2. Движение читателя.
3. Пространство описания и взгляды-комментарии, идущие от героя.
4 (5, 6). Взгляды со стороны, обездвиживающие героя. Барьеры и коридоры.
В центре конструкции — неподвижная точка, которую занимает господин К. Пунктир внешнего ей круга — место для двух языков, подчас сливающихся между собой и трудно различимых, для языка-описания и языка-комментария: первый указывает на изменения пространства, второй — на безуспешные попытки прояснить их временную последовательность и значения в поисках выхода из создавшейся ситуации. Язык-комментарий опирается не только на аналитические способности героя, но и на активность его взгляда, обнаруживающего изменения пространства, появление новых персонажей и сопутствующих им событий. Но взгляды героя не выходят за пределы пунктирного пространства, не достигают источников, изменяющих конфигурацию пространства. Явная ограниченность (неподвижность) позы Героя 19.

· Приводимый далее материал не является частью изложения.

(** * run_simulations.py: the parallel Contam batch runner

    A shallow embedding of [ContamPythonParallel/run_simulations.py].

    The script is a thin orchestration layer over the operating system:
    it tests paths for existence, reads the clock, launches one child
    process per simulation file, writes one artifact file per job and
    appends lines to a log.  The embedding therefore threads an explicit
    [State] (file system, log, clock reads, launched commands) through a
    small monad whose outcomes are a normal return, a raised [Exception]
    or [SystemExit].  Everything the environment decides (what the child
    process does, which file operations fail, what the clock says, in
    which order the pool's workers finish) is read from an [Env] record,
    so every theorem quantifies over all environments.

    Conventions.
    - [os.path.basename] and [os.path.join] belong to the platform, as do
      floating-point subtraction and the [:.2f] format; they are the
      interface [Platform].  A POSIX instance is given for evaluation.
    - Exceptions raised by library calls ([subprocess.run], [open],
      [write], [os.makedirs]) are instances of Python's [Exception];
      [SystemExit] is a separate outcome, which [except Exception] does
      not catch.  Asynchronous signals (KeyboardInterrupt) are outside
      this sequential model.
    - Log records keep level and message; the timestamp prefix added by
      the formatter is not modelled. *)

From stdpp Require Import base list gmap strings pretty.
From Stdlib Require Import ZArith Lia Ascii.

Open Scope string_scope.
Open Scope Z_scope.

(** ** Strings as Python uses them here *)

(** [old] is a prefix of [s]. *)
Fixpoint startswith (old s : string) : bool :=
  match old, s with
  | EmptyString, _ => true
  | String a old', String b s' => if decide (a = b) then startswith old' s' else false
  | String _ _, EmptyString => false
  end.
Lemma filter_phrase_append (before items : list string) (name : string)
    (query_context : QueryContext) :
  _prepare_dialog_item_from_filter_phrase (before ++ items) name query_context =
  (before ++ _prepare_dialog_item_from_filter_phrase items name query_context)%list.
Proof.
  unfold _prepare_dialog_item_from_filter_phrase.
  destruct (get_filterPhrase query_context) as [[|c phrase]|];
    now rewrite app_assoc.
Qed.

(** Both resolution functions return, leave the object as it is and append
    [dialog_items_for]. *)
Lemma context_resolution_run (f : ResolutionFunction)
    (dialog_items : list string) (context : option QueryContext)
    (attribute_reference presumptive : bool) (doc : Doc)
    (self : EnglishState) :
  _utterance_doc self = Some doc ->
  context_resolution f dialog_items context attribute_reference presumptive
    self =
  Some ((dialog_items ++
         dialog_items_for doc f context attribute_reference presumptive)%list,
        self).
Proof.
  intros Hdoc.
  destruct f, context as [query_context|]; cbn;
    try (rewrite app_nil_r; reflexivity).
  - now apply prepare_items_run.
  - unfold bind. rewrite (prepare_items_run _ _ _ _ _ doc self Hdoc).
    cbn [ret]. rewrite filter_phrase_append. reflexivity.
Qed.
(** *** [_parse_query] *)

Definition _parse_query (txt : string) : result Components :=
  let doc := nlp self txt in
  c1 <- _extract_entities doc empty_components ;;
  let c2 := _extract_conditions doc c1 in
  let c3 := _extract_aggregations doc c2 in
  let c4 := _extract_ordering doc c3 in
  _extract_limits doc c4.

(** *** [_build_sql_query] *)

(** [agg['column'].split('.')[-1]] *)
Definition last_part (s : string) : string := last (split "." s) "".

Definition render_aggregate (agg : Aggregate) : string :=
  function agg ++ "(" ++ agg_column agg ++ ") as "
    ++ lower (function agg) ++ "_" ++ last_part (agg_column agg).

Definition select_items (components : Components) : list string :=
  match aggregates components with
  | [] => iter (columns (select components))
  | aggs => map render_aggregate aggs
  end.

Definition select_clause (components : Components) : string :=
  "SELECT " ++ join ", " (select_items components) ++ nl.

Definition join_clause (anchor table : string) : result string :=
  rels <- getitem (table_relationships self) anchor ;;
  join_info <- getitem rels table ;;
  k0 <- index (keys join_info) 0 ;;
  k1 <- index (keys join_info) 1 ;;
  Ok ("JOIN " ++ table ++ " ON " ++ anchor ++ "." ++ k0 ++ " = "
        ++ table ++ "." ++ k1 ++ nl).

(** The JOIN lines, one for each table after the anchor. *)
Definition join_clauses (anchor : string) (others : list string)
  : result (list string) :=
  for_each others
    (fun table acc => j <- join_clause anchor table ;; Ok (acc ++ [j])%list) [].

Definition render_condition (condition : Condition) : result (list string) :=
  let c := column condition in
  let v := value condition in
  let op := operator condition in
  if String.eqb op "equals" then Ok [c ++ " = '" ++ v ++ "'"]
  else if String.eqb op "greater" then Ok [c ++ " > " ++ v]
  else if String.eqb op "less" then Ok [c ++ " < " ++ v]
  else if String.eqb op "between" then
    let values := split "and" v in
    v0 <- index values 0 ;;
    v1 <- index values 1 ;;
    Ok [c ++ " BETWEEN " ++ strip v0 ++ " AND " ++ strip v1]
  else if String.eqb op "like" then Ok [c ++ " LIKE '%" ++ v ++ "%'"]
  else Ok [].

Definition render_conditions (conds : list Condition) : result (list string) :=
  for_each conds
    (fun condition acc =>
       r <- render_condition condition ;; Ok (acc ++ r)%list) [].

Definition where_clause (components : Components) : result string :=
  match where_ components with
  | [] => Ok ""
  | conds =>
      conditions <- render_conditions conds ;;
      match conditions with
      | [] => Ok ""
      | _ => Ok ("WHERE " ++ join " AND " conditions ++ nl)
      end
  end.

Definition group_by_clause (components : Components) : string :=
  match group_by components with
  | [] => ""
  | g => "GROUP BY " ++ join ", " g ++ nl
  end.

Definition having_clause (components : Components) : string :=
  match having components with
  | [] => ""
  | h => "HAVING " ++ join " AND " h ++ nl
  end.

Definition render_order (item : OrderItem) : string :=
  ord_column item ++ " " ++ direction item.

Definition order_by_clause (components : Components) : string :=
  match order_by components with
  | [] => ""
  | o => "ORDER BY " ++ join ", " (map render_order o) ++ nl
  end.

(** An absent limit and the limit 0 are both falsy. *)
Definition limit_clause (components : Components) : string :=
  match limit components with
  | Some n => if N.eqb n 0 then "" else "LIMIT " ++ str n
  | None => ""
  end.

Definition _build_sql_query (components : Components) : result string :=
  let query := select_clause components in
  let tbls := iter (tables (select components)) in
  anchor <- index tbls 0 ;;
  let query := query ++ "FROM " ++ anchor ++ nl in
  js <- join_clauses anchor (tl tbls) ;;
  let query := query ++ String.concat "" js in
  w <- where_clause components ;;
  let query := query ++ w in
  let query := query ++ group_by_clause components in
  let query := query ++ having_clause components in
  let query := query ++ order_by_clause components in
  let query := query ++ limit_clause components in
  Ok (strip query).

(** *** [convert_to_sql] *)

Definition convert_to_sql (txt : string) : result string :=
  match (components <- _parse_query (lower txt) ;; _build_sql_query components) with
  | Ok sql => Ok sql
  | Raise e => Raise (ValueError ("Failed to convert text to SQL: " ++ str_exc e))
  end.

End Methods.

(** ** Views of the passes used in the statements *)

Section Views.

Variable self : Converter.
Variable iter : pyset -> list string.

(** What one token adds to [tables]. *)
Definition table_hit (tok t : string) : Prop :=
  (In t (dict_keys (table_columns self)) /\ table_matches t tok = true) \/
  (exists cols column,
      In (t, cols) (table_columns self) /\ In column (dict_keys cols) /\
      column_matches column tok = true).

(** What one token adds to [columns]. *)
Definition column_hit (tok q : string) : Prop :=
  exists t cols column,
    In (t, cols) (table_columns self) /\ In column (dict_keys cols) /\
    column_matches column tok = true /\ q = qualified t column.

(** The [select] entry after [_extract_entities] on a fresh accumulator. *)
Definition entities_select (doc : Doc) : result Select :=
  let s := scan_entities self doc (mkSelect [] []) in
  match columns s with
  | [] => select_all self iter s
  | _ :: _ => Ok s
  end.

(** The conditions appended by [_extract_conditions]. *)
Definition conditions_in_doc (doc : Doc) : list Condition :=
  flat_map
    (fun token =>
       if is_trigger token
       then
         match _parse_condition_phrase self token with
         | Some condition => [condition]
         | None => []
         end
       else [])
    (doc_tokens doc).

(** The entries appended by [_extract_ordering]. *)
Definition order_in_text (txt : string) : list OrderItem :=
  match Re.search_order txt with
  | Some (column, modifier) => order_entries self column (order_direction modifier)
  | None => []
  end.

(** The limit left by [_extract_limits] on a fresh accumulator. *)
Definition limit_in_text (txt : string) : result (option N) :=
  match Re.search_limit txt with
  | Some digits => n <- int digits ;; Ok (Some n)
  | None => Ok None
  end.

(** The limit pattern matches no digit run beyond the cap of [int]. *)
Definition limit_within_cap (txt : string) : Prop :=
  forall digits,
    Re.search_limit txt = Some digits ->
    String.length digits <= int_max_str_digits.

(** The analysed text and the texts of the tokens and of their right
    children are ASCII. *)
Definition ascii_doc (doc : Doc) : Prop :=
  ascii_text (doc_text doc) /\
  (forall token,
      In token (doc_tokens doc) ->
      ascii_text (text token) /\
      (forall r, In r (rights token) -> ascii_text (text r))).



(** At offset [k] the text has a keyword of the limit pattern, blanks, and
    the complete digit run [ds]. *)
Definition limit_phrase_at (txt : string) (k : nat) (ds : string) : Prop :=
  exists pre kw ws post,
    txt = pre ++ kw ++ ws ++ ds ++ post /\
    String.length pre = k /\
    In kw ["top"; "first"; "limit"] /\
    ws <> "" /\ all_chars is_space ws = true /\
    ds <> "" /\ all_chars is_digit ds = true /\
    match post with EmptyString => True | String c _ => is_digit c = false end.
(** * GeminiLiveService: the audio/session bridge of the voice console

    A shallow embedding of [src/services/geminiService.ts].  The service
    object is a record of its private fields; the browser objects it owns
    (audio contexts, source nodes, animation frames) are identified by
    numbers handed out by a counter, and everything the service does to
    the outside (callbacks, session sends, node starts and stops) is
    appended to a trace.  One handler invocation is one turn of the event
    loop and runs to its end before the next one starts.  The callbacks of
    the caller are recorded in the trace, not run: those of the console
    put off whatever they do to the service with timers.  Times are exact
    rationals: the scheduler only compares and adds them. *)

From Stdlib Require Import QArith Qminmax Qabs Lqa.
From stdpp Require Import gmap strings list.

Open Scope string_scope.
Open Scope list_scope.

(** ** JavaScript values reaching the tool-call bridge *)

(** The payload of a function call is a [Record<string, unknown>]; these
    are the JSON scalars a field of it may hold ([JsUndefined] is what
    reading an absent field gives). *)
Inductive JsValue : Type :=
  | JsUndefined
  | JsNull
  | JsBool (b : bool)
  | JsNum (n : Z)
  | JsStr (s : string).

#[global] Instance JsValue_eq_dec : EqDecision JsValue.
Proof. solve_decision. Defined.

(** [SystemCommand] of [src/types.ts]: the three literals. *)
Definition isSystemCommand (v : JsValue) : bool :=
  match v with
  | JsStr s => bool_decide (s = "shutdown") || bool_decide (s = "restart")
               || bool_decide (s = "status_check")
  | _ => false
  end.

(** ** Inbound messages ([LiveServerMessage]) *)

(** One entry of [message.toolCall.functionCalls].  The handler reads
    [fc.args.command] without a guard, so [args] is an object here, as
    the declared tool schema ([required: ['command']]) has it. *)
Record FunctionCall : Type := {
  fc_id : option string;
  fc_name : option string;
  fc_args : gmap string JsValue;
}.

Record Blob : Type := { data : option string }.
Record Part : Type := { inlineData : option Blob }.
Record Content : Type := { parts : option (list Part) }.
Record ServerContent : Type := {
  interrupted : option bool;
  modelTurn : option Content;
}.
Record LiveServerToolCall : Type := { functionCalls : list FunctionCall }.
Record LiveServerMessage : Type := {
  toolCall : option LiveServerToolCall;
  serverContent : option ServerContent;
}.

(** [message.serverContent?.interrupted], with JavaScript truthiness. *)
Definition isInterrupted (message : LiveServerMessage) : bool :=
  match serverContent message ≫= interrupted with
  | Some true => true
  | _ => false
  end.

(** [message.serverContent?.modelTurn?.parts?.[0]?.inlineData?.data] *)
Definition base64Audio (message : LiveServerMessage) : option string :=
  sc ← serverContent message;
  mt ← modelTurn sc;
  ps ← parts mt;
  p ← head ps;
  b ← inlineData p;
  data b.

(** [if (base64Audio)]: undefined and the empty string are falsy. *)
Definition truthyString (o : option string) : option string :=
  match o with
  | Some "" => None
  | other => other
  end.

(** ** Outbound effects *)

Record FunctionResponse : Type := {
  fr_id : option string;
  fr_name : option string;
  fr_result : string;
}.

Inductive Event : Type :=
  | OnOpen
  | OnClose
  | OnError
  | OnAudioData (amplitude : Q)
  | OnCommand (command : JsValue)
  | SendToolResponse (functionResponses : list FunctionResponse)
  | SourceStart (node : nat) (when : Q) (duration : Q)
  | SourceStop (node : nat)
  | ProcessorDisconnect (node : nat)
  | TrackStop (stream : nat)
  | ContextClose (ctx : nat)
  | CancelAnimationFrame (handle : nat).

(** ** The service instance and the browser state it depends on *)

Record Service : Type := {
  inputAudioContext : option nat;
  outputAudioContext : option nat;
  nextStartTime : Q;
  sources : gset nat;
  activeStream : option nat;
  processor : option nat;
  sessionPromise : option nat;
  outputNode : option nat;
  analyser : option nat;
  animationFrameId : option nat;
}.

Record World : Type := {
  svc : Service;
  closed : gset nat;        (* audio contexts already closed *)
  frames : gset nat;        (* animation frames requested and pending *)
  nextId : nat;              (* next unused object identifier *)
  trace : list Event;
}.

(** Field initialisers of the class (lines 35-44). *)
Definition newService : Service := {|
  inputAudioContext := None;
  outputAudioContext := None;
  nextStartTime := 0;
  sources := ∅;
  activeStream := None;
  processor := None;
  sessionPromise := None;
  outputNode := None;
  analyser := None;
  animationFrameId := None;
|}.

Definition initWorld : World :=
  {| svc := newService; closed := ∅; frames := ∅; nextId := 1; trace := [] |}.

Definition emit (es : list Event) (w : World) : World :=
  {| svc := svc w; closed := closed w; frames := frames w;
     nextId := nextId w; trace := trace w ++ es |}.

Definition withSvc (s : Service) (w : World) : World :=
  {| svc := s; closed := closed w; frames := frames w;
     nextId := nextId w; trace := trace w |}.

(** Assignments to the fields the handlers write. *)
Definition setContexts (i o : option nat) (s : Service) : Service :=
  {| inputAudioContext := i; outputAudioContext := o;
     nextStartTime := nextStartTime s; sources := sources s;
     activeStream := activeStream s; processor := processor s;
     sessionPromise := sessionPromise s; outputNode := outputNode s;
     analyser := analyser s; animationFrameId := animationFrameId s |}.

Definition setGraph (g a : option nat) (s : Service) : Service :=
  {| inputAudioContext := inputAudioContext s;
     outputAudioContext := outputAudioContext s;
     nextStartTime := nextStartTime s; sources := sources s;
     activeStream := activeStream s; processor := processor s;
     sessionPromise := sessionPromise s; outputNode := g;
     analyser := a; animationFrameId := animationFrameId s |}.

Definition setPlayback (t : Q) (u : gset nat) (s : Service) : Service :=
  {| inputAudioContext := inputAudioContext s;
     outputAudioContext := outputAudioContext s;
     nextStartTime := t; sources := u;
     activeStream := activeStream s; processor := processor s;
     sessionPromise := sessionPromise s; outputNode := outputNode s;
     analyser := analyser s; animationFrameId := animationFrameId s |}.

Definition setSession (m p : option nat) (s : Service) : Service :=
  {| inputAudioContext := inputAudioContext s;
     outputAudioContext := outputAudioContext s;
     nextStartTime := nextStartTime s; sources := sources s;
     activeStream := m; processor := processor s;
     sessionPromise := p; outputNode := outputNode s;
     analyser := analyser s; animationFrameId := animationFrameId s |}.

Definition setProcessor (p : option nat) (s : Service) : Service :=
  {| inputAudioContext := inputAudioContext s;
     outputAudioContext := outputAudioContext s;
     nextStartTime := nextStartTime s; sources := sources s;
     activeStream := activeStream s; processor := p;
     sessionPromise := sessionPromise s; outputNode := outputNode s;
     analyser := analyser s; animationFrameId := animationFrameId s |}.

Definition setAnimationFrameId (h : option nat) (s : Service) : Service :=
  {| inputAudioContext := inputAudioContext s;
     outputAudioContext := outputAudioContext s;
     nextStartTime := nextStartTime s; sources := sources s;
     activeStream := activeStream s; processor := processor s;
     sessionPromise := sessionPromise s; outputNode := outputNode s;
     analyser := analyser s; animationFrameId := h |}.

(** Hands out [n] new object identifiers. *)
Definition allocate (n : nat) (w : World) : World :=
  {| svc := svc w; closed := closed w; frames := frames w;
     nextId := nextId w + n; trace := trace w |}.

Definition setFrames (f : gset nat) (w : World) : World :=
  {| svc := svc w; closed := closed w; frames := f;
     nextId := nextId w; trace := trace w |}.

Definition setClosed (c : gset nat) (w : World) : World :=
  {| svc := svc w; closed := c; frames := frames w;
     nextId := nextId w; trace := trace w |}.

(** ** Amplitude monitor ([updateVisualizer], lines 71-83) *)

(** [analyser.fftSize = 256], hence [frequencyBinCount = 128]. *)
Definition fftSize : nat := 256.
Definition frequencyBinCount : nat := fftSize / 2.

(** [getByteFrequencyData(array)]: the analyser's byte spectrum overwrites
    the array from the front; surplus spectrum values are dropped and
    surplus array entries keep their content. *)
Definition getByteFrequencyData (spectrum array : list Byte.byte)
  : list Byte.byte :=
  take (length array) spectrum ++ drop (length spectrum) array.

(** The [for] loop: [sum += dataArray[i]]. *)
Definition sumBins (dataArray : list Byte.byte) : Z :=
  foldl (fun sum b => (sum + Z.of_N (Byte.to_N b))%Z) 0%Z dataArray.

(** [sum / dataArray.length]; the division is by the power of two 128
    and so exact in double precision. *)
Definition averageVolume (spectrum : list Byte.byte) : Q :=
  let dataArray :=
    getByteFrequencyData spectrum (replicate frequencyBinCount Byte.x00) in
  inject_Z (sumBins dataArray) / inject_Z (Z.of_nat (length dataArray)).

(** One tick: report the average, then [requestAnimationFrame]. *)
Definition updateVisualizer (spectrum : list Byte.byte) (w : World) : World :=
  match analyser (svc w) with
  | None => w
  | Some _ =>
      let w1 := emit [OnAudioData (averageVolume spectrum)] w in
      let handle := nextId w1 in
      allocate 1
        (setFrames ({[handle]} ∪ frames w1)
           (withSvc (setAnimationFrameId (Some handle) (svc w1)) w1))
  end.

(** ** Session bridge *)

Section Bridge.

(** [audioUtils] is imported but not part of the sources at hand; of the
    buffer that [createAudioBuffer (decodePCM payload)] returns, the
    scheduler uses the [duration] alone, taken here as a parameter. *)
Variable audioDuration : string -> Q.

За пунктирно отмеченным кругом располагаются вторичные персонажи-наблюдатели, они обнаруживают героя, чтобы тут же указать ему на пространственный или временной барьер, который ему не преодолеть. Внешний взгляд удерживает героя в неизменной позиции, дает ему почувствовать собственное присутствие в том, что он видит, оживляет его, одновременно изменяя ближайшее к нему простра-
нство. Это достигается благодаря проекции на героя пространственного положения, которое несовместимо с его собственными представлениями о месте, им занимаемом. Так составляется цепочка внешнего воздействия: Взгляд из Внешнего, позволяющий герою видеть очередной барьер, а с его помощью очередной коридор, и поскольку этот взгляд принадлежит разным персонажам, то у читателя складывается впечатление о некотором пространственном и временном разнообразии кафкианского сновидения, которого на самом деле нет и не может быть. Герой через цепочки повторяющихся персонажных замещений ("их взглядов") блокируется в одной неподвижной точке, но он об этом не знает, так как полагается на собственный взгляд, способность к языку и аналитическую оценку происходящего. На самом же деле внутренняя понятность языка-комментария определяется его пространственными качествами, не сопоставимыми с теми сновидными пространствами, которые вторгаются в язык с быстротой точно направленного взгляда. Язык, находящийся в распоряжении говорящих персонажей, фантазмирует о своей причастности к событиям, которые, всякий раз, как только они происходят, подрывают его способность к пояснительному комментарию. Вероятно, только читатель способен оценить, а точнее, обнаружить героя в неподвижной точке, ибо действие повествования развивается не по логической, предпосланной схеме, а прыгает от взгляда к взгляду, от барьера к барьеру, от коридора к коридору и не имеет ничего общего с языком, который пытается его комментировать и предвосхищать.